* [PROBLEM TO WORK ON] Read the lines of the data below and retrieve those with "constructor".

Dataset excerpts
◇ ◇ ◇ ◇ ◇

(* ===== verification/ChunkProps.v ===== *)
(** Properties of PacketBuffer: it is a queue of packets that never stops. *)
From S2P Require Import Prelude CMem Flow Chunk ChunkFacts.

(** A packet buffer between its neighbours: the packets the one has put in and the
    other has taken out so far. *)
Record buffer_link : Type := BufferLink {
  bl_buf : PacketBuffer; bl_in : list (list Z); bl_out : list (list Z) }.
#[global] Instance eta_buffer_link : Eta buffer_link := fun r =>
  BufferLink (bl_buf r) (bl_in r) (bl_out r).

(** What can happen: a job runs, the source has written a packet (the memory is then
    [m]), the sink has taken one. *)
Inductive buffer_event : Type :=
  | InputOperation | InputDone (m p : list Z) | InputJob
  | OutputOperation | OutputDone | OutputJob.

Definition enabled (l : buffer_link) (ev : buffer_event) : Prop :=
  let b := bl_buf l in
  match ev with
  | InputOperation => pri_job_operation (pb_input b) = true
  | InputDone m p =>
      pri_state (pb_input b) = STATE_BUSY /\ zlen p <= pri_mtu (pb_input b) /\
      zlen m = zlen (cb_buffer (pb_buf b)) /\
      (let d := pri_job_operation_data (pb_input b) in
       (forall i, 0 <= i -> i < d \/ d + pri_mtu (pb_input b) <= i ->
          byte_at m i = byte_at (cb_buffer (pb_buf b)) i) /\ slice m d (zlen p) = p)
  | InputJob => pri_job_done (pb_input b) = true
  | OutputOperation => ppi_job_operation (pb_output b) = true
  | OutputDone => ppi_state (pb_output b) = STATE_BUSY
  | OutputJob => ppi_job_done (pb_output b) = true
  end.

Definition buf_run (l : buffer_link) (ev : buffer_event) : res buffer_link :=
  let b := bl_buf l in
  match ev with
  | InputOperation =>
      '(i, _) ← PacketRecvInterface_job_operation (pb_input b); Ok (l <| bl_buf := b <| pb_input := i |> |>)
  | InputDone m p =>
      i ← PacketRecvInterface_Done (pb_input b) (zlen p);
      Ok (l <| bl_buf := b <| pb_input := i |> <| pb_buf := (pb_buf b) <| cb_buffer := m |> |> |>
            <| bl_in := bl_in l ++ [p] |>)
  | InputJob => b ← buffer_input_job b; Ok (l <| bl_buf := b |>)
  | OutputOperation =>
      '(o, _) ← PacketPassInterface_job_operation (pb_output b); Ok (l <| bl_buf := b <| pb_output := o |> |>)
  | OutputDone =>
      p ← rd_list (cb_buffer (pb_buf b)) (ppi_job_operation_data (pb_output b))
            (ppi_job_operation_len (pb_output b));
      o ← PacketPassInterface_Done (pb_output b);
      Ok (l <| bl_buf := b <| pb_output := o |> |> <| bl_out := bl_out l ++ [p] |>)
  | OutputJob => b ← buffer_output_job b; Ok (l <| bl_buf := b |>)
  end.

Inductive buffer_reach (l0 : buffer_link) : buffer_link -> Prop :=
  | reach_refl : buffer_reach l0 l0
  | reach_step l ev l' : buffer_reach l0 l -> enabled l ev -> buf_run l ev = Ok l' -> buffer_reach l0 l'.

(** ** The invariant *)

(** The receiving side: a packet that is written and not yet submitted is [pend]. *)
Definition input_ok (i : PacketRecvInterface) (M : Z) (c : ChunkBuffer2) (pend : list (list Z)) : Prop :=
  pri_mtu i = M /\
  (pri_job_operation i = true <-> pri_state i = STATE_OPERATION_PENDING) /\
  (pri_job_done i = true <-> pri_state i = STATE_DONE_PENDING) /\
  (pri_state i = STATE_NONE -> cb_input_avail c < M) /\
  (pri_state i <> STATE_NONE -> cb_input_dest c = Some (pri_job_operation_data i) /\ M <= cb_input_avail c) /\
  (pri_state i <> STATE_DONE_PENDING -> pend = []) /\
  (pri_state i = STATE_DONE_PENDING -> exists p, pend = [p] /\ pri_job_done_len i = zlen p /\ zlen p <= M /\
     slice (cb_buffer c) (pri_job_operation_data i) (zlen p) = p).
(** The sending side: it sends the first packet. *)
Definition output_ok (o : PacketPassInterface) (M : Z) (c : ChunkBuffer2) (ps : list (list Z)) : Prop :=
  M <= ppi_mtu o /\
  (ppi_job_operation o = true <-> ppi_state o = STATE_OPERATION_PENDING) /\
  (ppi_job_done o = true <-> ppi_state o = STATE_DONE_PENDING) /\
  (ppi_state o = STATE_NONE <-> ps = []) /\
  (ppi_state o <> STATE_NONE -> cb_output_dest c = Some (ppi_job_operation_data o) /\
     cb_output_avail c = ppi_job_operation_len o).

Record link_ok (num : Z) (l : buffer_link) (ps pend : list (list Z)) : Prop := LinkOk {
  lo_holds : cb_holds (pb_buf (bl_buf l)) ps;
  lo_sizes : Forall (fun p => zlen p <= pb_input_mtu (bl_buf l)) ps;
  lo_mtu : 0 <= pb_input_mtu (bl_buf l) <= BLOCK * cb_mtu (pb_buf (bl_buf l)) /\
    BLOCK * cb_mtu (pb_buf (bl_buf l)) < pb_input_mtu (bl_buf l) + BLOCK;
  lo_size : cb_size (pb_buf (bl_buf l)) = (num + 1) * (1 + cb_mtu (pb_buf (bl_buf l)));
  lo_input : input_ok (pb_input (bl_buf l)) (pb_input_mtu (bl_buf l)) (pb_buf (bl_buf l)) pend;
  lo_output : output_ok (pb_output (bl_buf l)) (pb_input_mtu (bl_buf l)) (pb_buf (bl_buf l)) ps;
  lo_trace : bl_in l = bl_out l ++
    (if is_state (ppi_state (pb_output (bl_buf l))) STATE_DONE_PENDING then tail ps else ps) ++ pend }.

(** ** Each event keeps it *)
Section step.
Context (num : Z).

Lemma wp_input_operation l ps pend :
  link_ok num l ps pend -> enabled l InputOperation ->
  wp (buf_run l InputOperation) (fun l' => link_ok num l' ps pend).
Proof.
  intros [Hh Hsz Hmtu Hs Hi Ho Ht] He. simpl in He.
  destruct Hi as (I1 & I2 & I3 & I4 & I5 & I6 & I7). apply I2 in He as Hst.
  simpl. unfold PacketRecvInterface_job_operation. rewrite Hst. simpl.
  apply wp_ok. constructor; simpl; try done. unfold input_ok. simpl. rewrite I3. rewrite Hst in *.
  split_and!; [done|by split|by split|done|by intros _; apply I5|by intros _; apply I6|done].
Qed.

Lemma wp_input_done l ps pend m p :
  link_ok num l ps pend -> enabled l (InputDone m p) ->
  wp (buf_run l (InputDone m p)) (fun l' => link_ok num l' ps [p]).
Proof.
  intros [Hh Hsz Hmtu Hs Hi Ho Ht] (Hst & Hp & Hm & Hout & Hd).
  destruct Hi as (I1 & I2 & I3 & I4 & I5 & I6 & I7). rewrite I1 in *.
  destruct I5 as [Hid Hav]; [by rewrite Hst|]. pose proof (zlen_nonneg p).
  destruct Hh as (Hc & Hiv & Hov). pose proof (core_bounds _ _ Hc) as Hb.
  assert (Hf : free_only (pb_buf (bl_buf l)) m).
  { split; [done|]. intros i Hi0 Hi. apply Hout; [done|].
    destruct Hiv as [Hiv Hiv']. destruct (Z.lt_ge_cases 0 (free_blocks (pb_buf (bl_buf l)))) as [Hfr|Hfr].
    - destruct (Hiv Hfr) as [Hd' Ha']. rewrite Hid in Hd'. injection Hd' as ->. unfold BLOCK in *. lia.
    - destruct (Hiv' Hfr) as [Hd' _]. congruence. }
  simpl. unfold PacketRecvInterface_Done. rewrite Hst, I1.
  apply wp_bind. wp_assert_lia. wp_assert_lia. apply wp_bind, wp_assert; [done|].
  apply wp_ok, wp_ok. rewrite I6 in Ht by (by rewrite Hst). rewrite app_nil_r in Ht.
  constructor; simpl; try done.
  - split; [by apply core_free_only|done].
  - unfold input_ok. simpl. rewrite I2, Hst.
    split_and!; [done|by split|by split|done|done|by intros []|by intros _; exists p].
  - by rewrite Ht, app_assoc.
Qed.

Lemma wp_output_operation l ps pend :
  link_ok num l ps pend -> enabled l OutputOperation ->
  wp (buf_run l OutputOperation) (fun l' => link_ok num l' ps pend).
Proof.
  intros [Hh Hsz Hmtu Hs Hi Ho Ht] He. simpl in He.
  destruct Ho as (O1 & O2 & O3 & O4 & O5). apply O2 in He as Hst.
  simpl. unfold PacketPassInterface_job_operation. rewrite Hst. simpl.
  apply wp_ok. rewrite Hst in *. constructor; simpl; try done. unfold output_ok. simpl. rewrite O3, <- O4.
  split_and!; [done|by split|by split|by split|by intros _; apply O5].
Qed.

Lemma wp_output_done l ps pend :
  link_ok num l ps pend -> enabled l OutputDone ->
  wp (buf_run l OutputDone) (fun l' => link_ok num l' ps pend /\
    exists p, head ps = Some p /\ bl_out l' = bl_out l ++ [p]).
Proof.
  intros [Hh Hsz Hmtu Hs Hi Ho Ht] Hst. simpl in Hst.
  destruct Ho as (O1 & O2 & O3 & O4 & O5). rewrite Hst in *.
  destruct ps as [|p ps]; [discriminate (proj2 O4 eq_refl)|]. destruct (O5 ltac:(done)) as [Hd Hl].
  destruct Hh as (Hc & Hiv & [Hd' Hl']). destruct (core_head _ _ _ Hc) as (_ & _ & Hw & Hu & Hp).
  pose proof (core_bounds _ _ Hc). pose proof (nblocks_bound (zlen p) (zlen_nonneg p)). pose proof (zlen_nonneg p).
  rewrite Hd in Hd'. injection Hd' as Hd'. rewrite Hl in Hl'. pose proof (cc_len _ _ Hc).
  simpl. rewrite Hd', Hl'. rewrite rd_list_ok by (unfold BLOCK in *; lia). apply wp_bind, wp_ok.
  unfold PacketPassInterface_Done. rewrite Hst. simpl. apply wp_ok. rewrite Hp.
  simpl in Ht. split; [|eauto]. constructor; simpl; try done.
  - split; [done|]. split; [done|]. split; [congruence|congruence].
  - unfold output_ok. simpl. rewrite O2. by split_and!.
  - by rewrite Ht, <- app_assoc.
Qed.

(** Scheduling a receive wherever there is room for a packet. *)
Lemma wp_receive_if b ps : let M := pb_input_mtu b in
  cb_holds (pb_buf b) ps -> 0 <= M -> pri_mtu (pb_input b) = M -> pri_state (pb_input b) = STATE_NONE ->
  pri_job_operation (pb_input b) = false -> pri_job_done (pb_input b) = false ->
  wp (if M <=? cb_input_avail (pb_buf b) then buffer_receive b else Ok b) (fun b' =>
    exists i, b' = b <| pb_input := i |> /\ input_ok i M (pb_buf b) []).
Proof.
  intros M Hh HM Hm Hst Ho Hd. destruct Hh as (_ & [Hi Hi'] & _).
  destruct (Z.leb_spec M (cb_input_avail (pb_buf b))) as [Hle|Hlt].
  - destruct (Z.lt_ge_cases 0 (free_blocks (pb_buf b))) as [Hf|Hf]; [|destruct (Hi' Hf); lia].
    destruct (Hi Hf) as [Hdst _]. unfold buffer_receive, PacketRecvInterface_Receiver_Recv.
    rewrite Hdst, Hst. simpl. apply wp_ok. eexists. split; [done|]. unfold input_ok. simpl. rewrite Hd.
    by split_and!.
  - apply wp_ok. exists (pb_input b). split; [by destruct b|]. unfold input_ok. rewrite Hst, Ho, Hd.
    by split_and!.
Qed.

(** Sending the first packet. *)
Lemma wp_send_first b p ps : let M := pb_input_mtu b in
  cb_holds (pb_buf b) (p :: ps) -> zlen p <= M -> M <= ppi_mtu (pb_output b) ->
  ppi_state (pb_output b) = STATE_NONE -> ppi_job_done (pb_output b) = false ->
  wp (buffer_send b) (fun b' => exists o, b' = b <| pb_output := o |> /\
    output_ok o M (pb_buf b) (p :: ps) /\ ppi_state o = STATE_OPERATION_PENDING).
Proof.
  intros M Hh Hp Hm Hst Hd. destruct Hh as (_ & _ & [Hdst Hav]). pose proof (zlen_nonneg p).
  unfold buffer_send, PacketPassInterface_Sender_Send. rewrite Hdst, Hav.
  apply wp_bind, wp_ok, wp_bind. do 2 wp_assert_lia. rewrite Hst. simpl. apply wp_ok, wp_ok.
  eexists. split; [done|]. split; [|done]. unfold output_ok. simpl. rewrite Hd. by split_and!.
Qed.

Lemma filled_pending b ps p : let c := pb_buf b in
  cb_holds c ps -> input_ok (pb_input b) (pb_input_mtu b) c [p] -> 0 <= pb_input_mtu b ->
  pri_state (pb_input b) = STATE_DONE_PENDING -> filled c (cb_buffer c) p.
Proof.
  intros c (Hc & [Hi Hi'] & _) (I1 & I2 & I3 & I4 & I5 & I6 & I7) HM Hst.
  destruct I5 as [Hd Hav]; [by rewrite Hst|]. destruct (I7 Hst) as (q & [= <-] & _ & Hp & Hs).
  destruct (Z.lt_ge_cases 0 (free_blocks c)) as [Hf|Hf]; [|destruct (Hi' Hf); lia].
  destruct (Hi Hf) as [Hd' _]. rewrite Hd in Hd'. injection Hd' as Hd'. rewrite Hd' in Hs.
  split_and!; [done|lia|done].
Qed.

◇ ◇ ◇ ◇ ◇

* [COMPLETED EXERCISE]
  apply wp_ok. constructor; simpl; try done. unfold input_ok. simpl. rewrite I3. rewrite Hst in *.
  constructor; simpl; try done.
  apply wp_ok. rewrite Hst in *. constructor; simpl; try done. unfold output_ok. simpl. rewrite O3, <- O4.
  simpl in Ht. split; [|eauto]. constructor; simpl; try done.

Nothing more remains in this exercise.